Developing Meaningful Metrics for Post-Acute Care Provider Networks

by Timothy Gieseke MD, CMD

Recently, I read with interest a report on the efforts of the Cleveland Clinic and Baystate Medical Center (Massachusetts) to develop a preferred Post-Acute Provider Network.

In my area, both of the referral hospitals have been meeting with community SNFs to better coordinate care transitions and reduce readmissions.  I have been invited to attend one of the hospitals monthly care coordination meetings where the focus has been on presenting readmission data and attempting to understand what could have gone better.  In addition, there have been brief discussions on improving palliative care, diabetes care, and other clinical topics.

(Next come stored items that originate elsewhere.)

(** [Model.losses(observation, averaged, anneal_weight)]: the tuple
    [(elbo, cond_log_like, kl)]. *)
Definition losses (m : Model) (observation : tensor F) (averaged : bool)
           (anneal_weight : F)
  : result (tensor F * tensor F * list (tensor F)) :=
  cond_log_like <~ conditional_log_likelihoods m observation false ;;
  kl <~ kl_divergences m false ;;
  kl_sum <~ py_sum kl ;;
  elbo <~ py_sub cond_log_like (py_rmul anneal_weight kl_sum) ;;
  if averaged then
    elbo_mean <~ t_mean 0 elbo ;;
    cond_log_like_mean <~ t_mean 0 cond_log_like ;;
    kl_means <~ mean_each kl ;;
    Ok (elbo_mean, cond_log_like_mean, kl_means)
  else Ok (elbo, cond_log_like, kl).

(** X5: [losses] returns exactly what [elbo], [conditional_log_likelihoods]
    and [kl_divergences] return for the same arguments, in that order,
    and raises exactly when one of them does, with the exception of the
    first that raises. *)
Theorem losses_are_the_parts (m : Model) (observation : tensor F)
        (averaged : bool) (anneal_weight : F) :
  losses m observation averaged anneal_weight
  = (e <~ elbo m observation averaged anneal_weight ;;
     c <~ conditional_log_likelihoods m observation averaged ;;
     k <~ kl_divergences m averaged ;;
     Ok (e, c, k)).
Proof.
  unfold losses. destruct averaged.
  - rewrite cll_averaged, kl_averaged. unfold elbo.
    destruct (conditional_log_likelihoods m observation false) as [c|];
      [|reflexivity].
    cbn [rbind].
    destruct (kl_divergences m false) as [kls|]; [|reflexivity].
    cbn [rbind]. destruct (py_sum kls) as [s|]; [|reflexivity].
    cbn [rbind].
    destruct (py_sub c (py_rmul anneal_weight s)) as [e|]; [|reflexivity].
    cbn [rbind]. destruct (t_mean 0 e); [|reflexivity]. cbn [rbind].
    destruct (t_mean 0 c); [|reflexivity]. cbn [rbind].
    destruct (mean_each kls); reflexivity.
  - unfold elbo.
    destruct (conditional_log_likelihoods m observation false) as [c|];
      [|reflexivity].
    cbn [rbind].
    destruct (kl_divergences m false) as [kls|]; [|reflexivity].
    cbn [rbind]. destruct (py_sum kls) as [s|]; [|reflexivity].
    cbn [rbind].
    destruct (py_sub c (py_rmul anneal_weight s)); reflexivity.
Qed.

End Losses.

(** ** [Normal.log_prob] over an interval, as a run *)

Section IntervalRuns.
Context {F : Type} `{Arith F} `{Special F}.
Variable randn : nat -> list nat -> F.

(** [log_prob((lo, hi))] computes [log_mass_value] in fresh cells. *)
Lemma log_prob_interval_runs (slf : Normal) (c : list (tensor F)) (d : nat)
      (m lv lo hi : handle) :
  mean slf = Some m -> log_var slf = Some lv ->
  addr m < length c -> addr lv < length c ->
  addr lo < length c -> addr hi < length c ->
  runs_to (log_prob randn (PyTuple lo hi) (mkState slf c d)) slf c d
          (log_mass_value (read m c) (read lv c) (read lo c) (read hi c)).
Proof.
  intros Hm Hlv Vm Vlv Vlo Vhi. unfold log_prob, log_mass_value.
  pose proof (@cdf_runs F _ _ slf c d m lv hi Hm Hlv Vm Vlv Vhi) as R1.
  destruct (cdf_value (read m c) (read lv c) (read hi c)) as [t_hi|e].
  2:{ apply runs_to_Raise_inv in R1. destruct R1 as (l1 & E1).
      unfold bind at 1. rewrite E1. exists l1. reflexivity. }
  apply runs_to_Ok_inv in R1. destruct R1 as (l1 & k1 & E1 & K1 & N1).
  unfold bind at 1. rewrite E1. cbn [rbind].
  assert (Vm' : addr m < length (c ++ l1)) by (rewrite length_app; lia).
  assert (Vlv' : addr lv < length (c ++ l1)) by (rewrite length_app; lia).
  assert (Vlo' : addr lo < length (c ++ l1)) by (rewrite length_app; lia).
  pose proof (@cdf_runs F _ _ slf (c ++ l1) d m lv lo Hm Hlv Vm' Vlv' Vlo')
    as R2.
  rewrite !(read_old c l1) in R2 by assumption.
  destruct (cdf_value (read m c) (read lv c) (read lo c)) as [t_lo|e].
  2:{ apply runs_to_Raise_inv in R2. destruct R2 as (l2 & E2).
      unfold bind at 1. rewrite E2. exists (l1 ++ l2).
      now rewrite app_assoc. }
  apply runs_to_Ok_inv in R2. destruct R2 as (l2 & k2 & E2 & K2 & N2).
  unfold bind at 1. rewrite E2. cbn [rbind].
  rewrite <- (app_assoc c l1 l2).
  replace (length (c ++ l1) + k2) with (length c + (length l1 + k2))
    by (rewrite length_app; lia).
  rewrite run_op_bin. rewrite !read_fresh. cbn [fold_left].
  rewrite (app_nth1 l1 l2 empty_tensor K1), N1.
  rewrite (nth_app_plus l1 l2 k2 empty_tensor), N2.
  destruct (t_binop fsub t_hi t_lo) as [dd|e]; [|raised].
  cbn [rbind]. rewrite run_op_map, end_op_map.
  rewrite !read_fresh. cbn [fold_left].
  rewrite !nth_middle.
  unfold runs_to. eexists _, _. split; [reflexivity|].
  split; [rewrite !length_app; cbn [length]; lia|].
  apply nth_middle.
Qed.

(** X6: on a distribution whose mean and log variance are set,
    [log_prob((lo, hi))] returns [log(cdf(hi) - cdf(lo) + 1e-6)], where
    [cdf(hi)] and [cdf(lo)] are what [cdf] returns in the same state; it
    raises what [cdf(hi)], then [cdf(lo)], then the subtraction raise;
    and it leaves the attributes of the distribution and every tensor
    that existed before the call as they were. *)
Theorem log_prob_over_interval (s : state (F := F)) (m lv lo hi : handle) :
  mean (self s) = Some m -> log_var (self s) = Some lv ->
  addr m < length (cells s) -> addr lv < length (cells s) ->
  addr lo < length (cells s) -> addr hi < length (cells s) ->
  value_of (log_prob randn (PyTuple lo hi) s)
  = (c_hi <~ value_of (cdf hi s) ;;
     c_lo <~ value_of (cdf lo s) ;;
     d <~ t_binop fsub c_hi c_lo ;;
     Ok (t_map flog (t_map (fun x => fadd x (flit (1 # 1000000))) d)))
  /\ unchanged s (snd (log_prob randn (PyTuple lo hi) s)).
Proof.
  destruct s as [slf c d]. cbn [self cells]. intros Hm Hlv Vm Vlv Vlo Vhi.
  pose proof (@log_prob_interval_runs slf c d m lv lo hi Hm Hlv Vm Vlv Vlo Vhi)
    as Hrun.
  split.
  - pose proof (@cdf_runs F _ _ slf c d m lv hi Hm Hlv Vm Vlv Vhi) as Ehi.
    pose proof (@cdf_runs F _ _ slf c d m lv lo Hm Hlv Vm Vlv Vlo) as Elo.
    apply runs_to_value in Hrun, Ehi, Elo. rewrite Hrun, Ehi, Elo.
    reflexivity.
  - eapply runs_to_unchanged. exact Hrun.
Qed.

End IntervalRuns.

Lemma log_prob_over_interval_witness :
  value_of (log_prob noise_const (PyTuple (mkH 4 []) (mkH 5 []))
                     standard_normal_two_values)
  = (c_hi <~ value_of (cdf (mkH 5 []) standard_normal_two_values) ;;
     c_lo <~ value_of (cdf (mkH 4 []) standard_normal_two_values) ;;
     d <~ t_binop fsub c_hi c_lo ;;
     Ok (t_map flog (t_map (fun x => fadd x (flit (1 # 1000000))) d)))
  /\ unchanged standard_normal_two_values
               (snd (log_prob noise_const (PyTuple (mkH 4 []) (mkH 5 []))
                              standard_normal_two_values)).
Proof.
  apply (log_prob_over_interval noise_const standard_normal_two_values
           (m := mkH 2 []) (lv := mkH 3 []) (mkH 4 []) (mkH 5 []));
    try reflexivity; simpl; lia.
Defined.

(** ** The values of [Normal.cdf] *)

Section CdfValues.
Context {F : Type} `{Arith F} `{Special F}.

(** The Gaussian cumulative distribution function at [x], in the order
    the code computes it:
    [(erf((x - mean) / (exp(0.5 * log_var) * sqrt(2) + 1e-5)) + 1) * 0.5]. *)
Definition normal_cdf (x mu lv : F) : F :=
  fmul (fadd (ferf (fdiv (fsub x mu)
                         (fadd (fmul (fexp (fmul lv (flit (1 # 2)))) sqrt_2)
                               (flit (1 # 100000)))))
             (flit 1))
       (flit (1 # 2)).

(** The last line of [cdf] on operands of one shape. *)
Lemma cdf_same_shape (s : list nat) (v m std : tensor F) :
  shape v = s -> shape m = s -> shape std = s ->
  exists t,
    (d <~ t_binop fsub v m ;;
     q <~ t_binop fdiv d
            (t_map (fun x => fadd x (flit (1 # 100000)))
                   (t_map (fun x => fmul x sqrt_2) std)) ;;
     Ok (t_map (fun x => fmul x (flit (1 # 2)))
               (t_map (fun x => fadd x (flit 1)) (t_map ferf q)))) = Ok t
    /\ shape t = s
    /\ forall idx, in_bounds idx s ->
         entry t idx
         = fmul (fadd (ferf (fdiv (fsub (entry v idx) (entry m idx))
                                  (fadd (fmul (entry std idx) sqrt_2)
                                        (flit (1 # 100000)))))
                      (flit 1))
                (flit (1 # 2)).
Proof.
  intros Hv Hm Hstd.
  rewrite (t_binop_same fsub v m Hv Hm). cbn [rbind].
  rewrite (t_binop_same fdiv _ _ (s := s)) by auto. cbn [rbind].
  eexists. split; [reflexivity|]. split; [reflexivity|].
  intros idx Hin. cbn [entry t_map]. rewrite !(bindex_same Hin). reflexivity.
Qed.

I’m not aware of either hospital narrowing their networks of providers as in the above article, but suspect the discharge planners do have their preferences based on similar metrics.

As a physician concerned about delivering high quality care in the Post-Acute setting, I believe that hospital SNF partnerships could consider more granular metrics for care that likely will impact readmission rate, length of stay, and patient satisfaction with care.  These metrics aren’t currently considered standard of care, but fall into the category of best practices that are likely adoptable, if incentivized by the partnership.

  1. Admitting Physicians should review the electronic medical records of the local referral hospital at the time they are admitting a patient and include that information in their H&P.

  2. The admitting H&P should be typed and should identify the patient’s PCP (or need to identify one) and pertinent specialists.  This document should comment on advance care planning conversations, decision making capacity, and pre-hospital functional status and living situation.

  3. The admitting physician should document an effort to reach the patient’s DPOA or designated contact person (or their inability to initiate contact due to patient declining permission).

  4. This H&P should be faxed to the identified PCP and pertinent specialists

  5. The attending physician or designated NP/PA should see the patient at least weekly while they are on Medicare Part A

  6. The patient should be seen by the attending physician or NP/PA prior to discharge. Medication reconciliation should be completed at that time and documented in a typed discharge summary.

  7. A copy of this discharge summary should be faxed to the patient’s PCP and pertinent specialists.

  8. An appointment should be made for follow up care with the patients PCP within once week of discharge from the SNF.  

  9. The facility should implement evidenced based tools to reduce readmissions like the INTERACT (http://www.pathway-interact.com/interact-tools/interact-tools-library/interact-version-4-0-tools-for-nursing-homes/) Stop and Watch Tool for CNAs, SBAR change of condition tool and Care Pathway tools for licensed nurses, and transfer checklist for when patients are transferred back to the acute setting.

  10. Acute hospitals should audit their transfer orders to insure that they have all the necessary order elements as well as set up a feedback loop so their SNF partners can give them feedback on incomplete or problem admission orders.

  11. Facilities should track and report the number of patients who after 1 week in their facility still have orders for sliding scale insulin w/o basal insulin.

  12. Medical conditions with high risk for relapse should be discussed at monthly meetings of the partnership and new knowledge disseminated.

  13. The partnership could develop a uniform patient satisfaction survey that the hospital sends out to their patients referred for post-acute care.  This could then be shared with facilities in a blinded fashion for their QI work.

I realize these aren’t CMS driven performance requirements, but believe experts in post-acute care would encourage the adoption of many of these elements as a way of optimizing care and patient outcomes at a lesser system cost.  I know that Kaiser Permanente in Northern California has implemented 1-8 for their continuity of care teams.